Sina has remained silent over the possibility of a full takeover by Shanghai-based Shanda, but reports have suggested that its actions have been loud and clear, after the company adopted a counter-measure in an effort to fend off potential bidders.
Despite increasing shares by more than 10% on Friday, Sina has not welcomed the move by Shanda, especially as analysts have predicted that other companies, such as internet giant Yahoo who already has an online auction joint venture with Sina, will follow the example and show a sudden interest in merging with the ailing internet company.
Sina’s response, it was reported earlier this week, has been to adopt what is known as a poison pill, or defensive shareholder rights plan, in which Sina will aim to flood the market with shares, making it difficult for one bidder to take control. Sina has threatened to exercise its plan to allow rights holders to acquire shares at half price if Shanda purchases an extra 0.5% of Sina shares.
Although some analysts have forecast a clash of cultures, there is a strong feeling that a possible merger between the two companies will offer several advantages.

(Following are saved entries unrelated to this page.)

Lemma first_in_snoc ms m dir base :
  first_in (ms ++ [m]) dir base <-> first_in ms dir base \/ (m = (dir, base) /\ dir ∉ ms.*1).
Proof.
  split.
  - intros (l1 & l2 & E & Hn). destruct l2 as [|x l2 _] using rev_ind.
    + apply app_inj_tail in E as [-> ->]. by right.
    + rewrite app_comm_cons, app_assoc in E. apply app_inj_tail in E as [-> ->]. left. by exists l1, l2.
  - intros [(l1 & l2 & -> & Hn)|[-> Hn]].
    + exists l1, (l2 ++ [m]). by rewrite <- app_assoc.
    + by exists ms, [].
Qed.

Record searched (ms : list (text * text)) (s : Search) : Prop := {
  sd_seen : forall d, d ∈ seen s <-> d ∈ ms.*1;
  sd_preferred : forall d, d ∈ preferred s <-> exists b, first_in ms d b /\ bundled d b = true;
  sd_fallback : forall d, d ∈ fallback s <-> exists b, first_in ms d b /\ bundled d b = false;
}.

Lemma searched_visit ms s m : searched ms s -> searched (ms ++ [m]) (visit s m).
Proof.
  intros [H1 H2 H3]. destruct m as [dir base]. unfold visit. case_bool_decide as Hin.
  - split.
    + intros d. rewrite H1, fmap_app, elem_of_app. split; [by left|]. intros [|Hd]; [done|].
      apply list_elem_of_singleton in Hd as ->. by apply H1.
    + intros d. rewrite H2. setoid_rewrite first_in_snoc. split; [naive_solver|].
      intros (b & [|[[= -> ->] Hn]] & Hb); [by eauto|]. by apply H1 in Hin.
    + intros d. rewrite H3. setoid_rewrite first_in_snoc. split; [naive_solver|].
      intros (b & [|[[= -> ->] Hn]] & Hb); [by eauto|]. by apply H1 in Hin.
  - assert (dir ∉ ms.*1) as Hn by (by rewrite <- H1).
    assert (forall d, d ∈ seen s ++ [dir] <-> d ∈ (ms ++ [(dir, base)]).*1) as Hs.
    { intros d. by rewrite fmap_app, !elem_of_app, H1. }
    destruct (bundled dir base) eqn:Eb; (split; [exact Hs|..]); cbn [preferred fallback]; intros d;
      rewrite ?elem_of_app, ?list_elem_of_singleton, ?H2, ?H3; setoid_rewrite first_in_snoc; naive_solver congruence.
Qed.

Lemma searched_lines lines : searched (mappings lines) (fold_left visit_line lines (mkSearch [] [] [])).
Proof.
  induction lines as [|line lines IH] using rev_ind.
  { split; cbn; intros d; (split; [by intros ?%not_elem_of_nil|]); [by intros ?%not_elem_of_nil|..];
      intros (b & (l1 & l2 & E & _) & _); by destruct l1. }
  rewrite fold_left_app. cbn [fold_left]. unfold mappings, visit_line in *. rewrite omap_app. cbn [omap list_omap].
  destruct (mapping line) as [m|]; [by apply searched_visit|]. by rewrite app_nil_r.
Qed.

Lemma first_in_exists ms d : d ∈ ms.*1 -> exists b, first_in ms d b.
Proof.
  induction ms as [|m ms IH] using rev_ind; [by intros ?%not_elem_of_nil|].
  setoid_rewrite first_in_snoc. rewrite fmap_app. destruct (decide (d ∈ ms.*1)) as [Hd|Hd].
  - intros _. destruct (IH Hd) as [b Hb]. exists b. by left.
  - intros [|Hm%list_elem_of_singleton]%elem_of_app; [done|]. destruct m as [d' b]. cbn in Hm. subst d'. exists b. by right.
Qed.

Lemma find_app {A} (p : A -> bool) l1 l2 :
  List.find p (l1 ++ l2) = match List.find p l1 with Some x => Some x | None => List.find p l2 end.
Proof. induction l1 as [|x l1 IH]; cbn; [done|]. by destruct (p x). Qed.

(** The sibling lookup is complete: it finds the library whenever some directory a
    file is mapped from has it.  And it prefers: one from a directory that is not
    taken for a bundle only if none taken for one has it. *)
Theorem sibling_found e lines :
  proc_maps e = Some lines ->
  match _findSiblingOfLoadedLib e with
  | None => forall d b, (d, b) ∈ mappings lines -> existsSync e (in_dir d) = false
  | Some p => exists d b, first_in (mappings lines) d b /\ p = in_dir d /\ existsSync e p = true /\
      (bundled d b = false -> forall d' b', first_in (mappings lines) d' b' -> bundled d' b' = true ->
         existsSync e (in_dir d') = false)
  end.
Proof.
  intros Hm. unfold _findSiblingOfLoadedLib. rewrite Hm. cbn [mbind option_bind].
  destruct (searched_lines lines) as [_ H2 H3]. set (s := fold_left _ _ _) in *. clearbody s.
  rewrite fmap_app, find_app.
  pose proof (list_find_first (existsSync e) (in_dir <$> preferred s)) as F1.
  pose proof (list_find_first (existsSync e) (in_dir <$> fallback s)) as F2.
  destruct (List.find (existsSync e) (in_dir <$> preferred s)) as [p|].
  - destruct F1 as [(d & -> & (b & Hb & Hbu)%H2)%list_elem_of_fmap Hex]. exists d, b. split_and!; [done..|]. congruence.
  - rewrite Forall_fmap, Forall_forall in F1.
    assert (forall d' b', first_in (mappings lines) d' b' -> bundled d' b' = true -> existsSync e (in_dir d') = false) as Hno.
    { intros d' b' H H'. apply F1, H2. by exists b'. }
    destruct (List.find (existsSync e) (in_dir <$> fallback s)) as [p|].
    + destruct F2 as [(d & -> & (b & Hb & Hbu)%H3)%list_elem_of_fmap Hex]. by exists d, b.
    + rewrite Forall_fmap, Forall_forall in F2. intros d b Hin.
      destruct (first_in_exists (mappings lines) d) as [b' Hb']; [apply list_elem_of_fmap; by exists (d, b)|].
      destruct (bundled d b') eqn:E; [by apply (Hno d b')|]. apply F2, H3. by exists b'.
Qed.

First, it will combine Shanda’s online role-playing strength with Sina’s online news, entertainment and mobile phone messaging services to offer improved services and increase revenue. Second, Shanda, who claim to have up to 2 million customers, may help Sina in its unsuccessful attempts to develop MMORPGs due to the small size of its business.
Finally, reports suggest, Sina’s Nasdaq-listed rivals, Netease and Sohu, will face rapid growth and fierce competition from a host of rivals and changes of policy, and will find it difficult to maintain dominance in China’s portal sector.